Supplied entries START

(** The interrupt of a register that is ready is cleared: for the counter, one
    wrap less is pending. *)
Lemma write_intclr_spec e w d (Q : unit -> jh_device -> Prop) :
  dev_ok e d -> busy_of w d = 0%N -> (w = CounterTimer -> de_pending d = true) ->
  (forall d', dev_ok (e + match w with CounterTimer => 1 | TimeoutTimer => 0 end) d' -> since d d' ->
     (sound d' -> e + Z.b2z (de_pending d) <= epoch (ck_now (de_clock d'))) -> Q tt d') -> wp (write_intclr w) d Q.
Proof.
  intros Hd Hb Hp HQ. pose proof (do_epoch _ _ Hd) as He. unfold write_intclr. wp_step. apply (jh_pass_spec e); [done|].
  intros d' [Hc' Hst' He'] Hl Hb' _ _. wp_step. rewrite Hb', Hb. cbn [N.eqb].
  apply HQ.
  - split; [by destruct w..|]. intros H. assert (sound d') as Hs by by destruct w. specialize (He' Hs).
    destruct w; cbn; [|lia]. rewrite (la_pending _ _ Hl (Hp eq_refl)) in He'. cbn in He'. lia.
  - destruct Hl. by destruct w.
  - intros H. assert (sound d') as Hs by by destruct w. rewrite (He (la_sound _ _ Hl Hs)).
    destruct w; apply jh_epoch_mono, Hl.
Qed.

Lemma value_low now : STARFIVE_TIMER_MAX_TICKS - (STARFIVE_TIMER_MAX_TICKS - u32 now) = u32 now.
Proof. lia. Qed.

Lemma jh_join_epoch t : 0 <= t < TICKS_BOUND -> Z.lor (u64 (Z.shiftl (epoch t) 32)) (u32 t) = t.
Proof.
  intros Ht. unfold epoch. rewrite <- Z.shiftr_div_pow2 by done.
  rewrite u64_small; [apply words_join|]. rewrite Z.shiftl_mul_pow2 by done. pose proof (words_split t). pose proof (u32_range t).
  assert (0 <= Z.shiftr t 32) by (apply Z.shiftr_nonneg; lia). unfold is_u64, TICKS_BOUND, is_u32 in *. lia.
Qed.

(** The time [curr] that the driver has read, between [d0] and now: right,
    unless a wrap was lost or hidden. *)
Definition reads_time (d0 d : jh_device) (curr : Z) : Prop :=
  sound d -> exists t, ck_now (de_clock d0) <= t <= ck_now (de_clock d) /\ curr = ns_of t.
(** It was read last, and not long ago. *)
Definition reads_now (d0 d : jh_device) (curr : Z) : Prop :=
  ck_now (de_clock d0) <= de_read d <= ck_now (de_clock d) /\ ck_now (de_clock d) < de_read d + de_step d /\
  (sound d -> curr = ns_of (de_read d)).

Lemma reads_now_time d0 d curr : reads_now d0 d curr -> reads_time d0 d curr.
Proof. intros (H1 & _ & H2) Hs. exists (de_read d). by split; [|apply H2]. Qed.

Lemma dev_range e d t : dev_ok e d -> 0 <= t <= ck_now (de_clock d) -> 0 <= t < TICKS_BOUND.
Proof. intros [[_ Hce _] _ _] Ht. pose proof (ck_now_end (de_clock d)). lia. Qed.

(** The time read is the time at which the counter was last read. *)
Lemma jh_get_ticks_spec s (Q : Z -> jh7110 -> Prop) :
  dev_ok (jh_counter_timer_elapses s) (jh_dev s) ->
  (forall now d, dev_ok (jh_counter_timer_elapses s) d -> later (jh_dev s) d -> reads_now (jh_dev s) d now -> Q now (set_dev d s)) ->
  wp get_ticks_in_ns s Q.
Proof.
  intros Hd HQ. set (e := jh_counter_timer_elapses s) in *. pose proof (co_nonneg _ _ _ (do_clock _ _ Hd)) as H0.
  unfold get_ticks_in_ns, on_dev, read_value. do 3 wp_step. apply (jh_pass_spec e); [done|]. intros d1' Hd1' Hl1' _ _ _. repeat wp_step.
  cbn [jh_dev set_dev jh_counter_timer_elapses]. fold e. set (d1 := set_read (ck_now (de_clock d1')) d1').
  assert (dev_ok e d1) as Hd1 by by destruct Hd1'. assert (later (jh_dev s) d1) as Hl1 by by destruct Hl1'.
  apply (read_intclr_spec e); [done|]. intros v d2 Hd2 Hl2 _ Hr2 Hlt2 _ Hv. specialize (Hv eq_refl). pose proof (la_now _ _ Hl1) as Hn1. pose proof (la_now _ _ Hl2) as Hn2.
  pose proof (la_step _ _ Hl2) as Hst2. wp_step. rewrite value_low. change (ck_now (de_clock d1')) with (ck_now (de_clock d1)).
  change (de_read d1) with (ck_now (de_clock d1)) in Hr2. destruct (v =? 1).
  - do 3 wp_step. cbn [jh_dev set_dev]. apply (jh_pass_spec e); [done|]. intros d3' Hd3' Hl3' _ _ _. repeat wp_step. cbn [jh_dev set_dev].
    set (d3 := set_read (ck_now (de_clock d3')) d3'). pose proof (la_now _ _ Hl3') as Hn3.
    assert (later d2 d3) as Hl3 by by destruct Hl3'. assert (dev_ok e d3) as Hd3 by by destruct Hd3'. rewrite value_low.
    apply (HQ _ d3); [done|by repeat (etrans; [done|])|]. split_and!; [cbn; lia|cbn; lia|cbn; destruct Hd3; cbn in *; lia|]. intros Hs.
    pose proof (do_epoch _ _ Hd3 Hs) as He. rewrite (la_pending _ _ Hl3) in He by (by rewrite <- Hv by apply (la_sound _ _ Hl3 Hs)).
    cbn [Z.b2z] in He. change (de_clock d3) with (de_clock d3') in He. rewrite He. pose proof (dev_range _ _ (ck_now (de_clock d3)) Hd3 ltac:(cbn; lia)) as Hr.
    cbn [de_clock d3 set_read] in Hr. rewrite jh_join_epoch by done. by apply ns_parts.
  - do 2 wp_step. apply (HQ _ d2); [done|by etrans|]. split_and!; [lia|lia|lia|]. intros Hs. rewrite Hr2.
    assert (de_pending d1 = false) as Ep1 by (destruct (de_pending d1) eqn:E; [|done]; rewrite (la_pending _ _ Hl2 E) in Hv; by specialize (Hv Hs)).
    pose proof (do_epoch _ _ Hd1 (la_sound _ _ Hl2 Hs)) as He. rewrite Ep1, Z.add_0_r in He. rewrite He.
    pose proof (dev_range _ _ (ck_now (de_clock d1)) Hd1 ltac:(lia)) as Hr. rewrite jh_join_epoch by done. by apply ns_parts.
Qed.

Supplied entries END

▶ Exercise aim:
Return only the exact lines from the opening of the records through the line that contains "Lemma reads_now_time d0", both included.

▶ Result of the exercise:
(** The interrupt of a register that is ready is cleared: for the counter, one
    wrap less is pending. *)
Lemma write_intclr_spec e w d (Q : unit -> jh_device -> Prop) :
  dev_ok e d -> busy_of w d = 0%N -> (w = CounterTimer -> de_pending d = true) ->
  (forall d', dev_ok (e + match w with CounterTimer => 1 | TimeoutTimer => 0 end) d' -> since d d' ->
     (sound d' -> e + Z.b2z (de_pending d) <= epoch (ck_now (de_clock d'))) -> Q tt d') -> wp (write_intclr w) d Q.
Proof.
  intros Hd Hb Hp HQ. pose proof (do_epoch _ _ Hd) as He. unfold write_intclr. wp_step. apply (jh_pass_spec e); [done|].
  intros d' [Hc' Hst' He'] Hl Hb' _ _. wp_step. rewrite Hb', Hb. cbn [N.eqb].
  apply HQ.
  - split; [by destruct w..|]. intros H. assert (sound d') as Hs by by destruct w. specialize (He' Hs).
    destruct w; cbn; [|lia]. rewrite (la_pending _ _ Hl (Hp eq_refl)) in He'. cbn in He'. lia.
  - destruct Hl. by destruct w.
  - intros H. assert (sound d') as Hs by by destruct w. rewrite (He (la_sound _ _ Hl Hs)).
    destruct w; apply jh_epoch_mono, Hl.
Qed.

Lemma value_low now : STARFIVE_TIMER_MAX_TICKS - (STARFIVE_TIMER_MAX_TICKS - u32 now) = u32 now.
Proof. lia. Qed.

Lemma jh_join_epoch t : 0 <= t < TICKS_BOUND -> Z.lor (u64 (Z.shiftl (epoch t) 32)) (u32 t) = t.
Proof.
  intros Ht. unfold epoch. rewrite <- Z.shiftr_div_pow2 by done.
  rewrite u64_small; [apply words_join|]. rewrite Z.shiftl_mul_pow2 by done. pose proof (words_split t). pose proof (u32_range t).
  assert (0 <= Z.shiftr t 32) by (apply Z.shiftr_nonneg; lia). unfold is_u64, TICKS_BOUND, is_u32 in *. lia.
Qed.

(** The time [curr] that the driver has read, between [d0] and now: right,
    unless a wrap was lost or hidden. *)
Definition reads_time (d0 d : jh_device) (curr : Z) : Prop :=
  sound d -> exists t, ck_now (de_clock d0) <= t <= ck_now (de_clock d) /\ curr = ns_of t.
(** It was read last, and not long ago. *)
Definition reads_now (d0 d : jh_device) (curr : Z) : Prop :=
  ck_now (de_clock d0) <= de_read d <= ck_now (de_clock d) /\ ck_now (de_clock d) < de_read d + de_step d /\
  (sound d -> curr = ns_of (de_read d)).

Lemma reads_now_time d0 d curr : reads_now d0 d curr -> reads_time d0 d curr.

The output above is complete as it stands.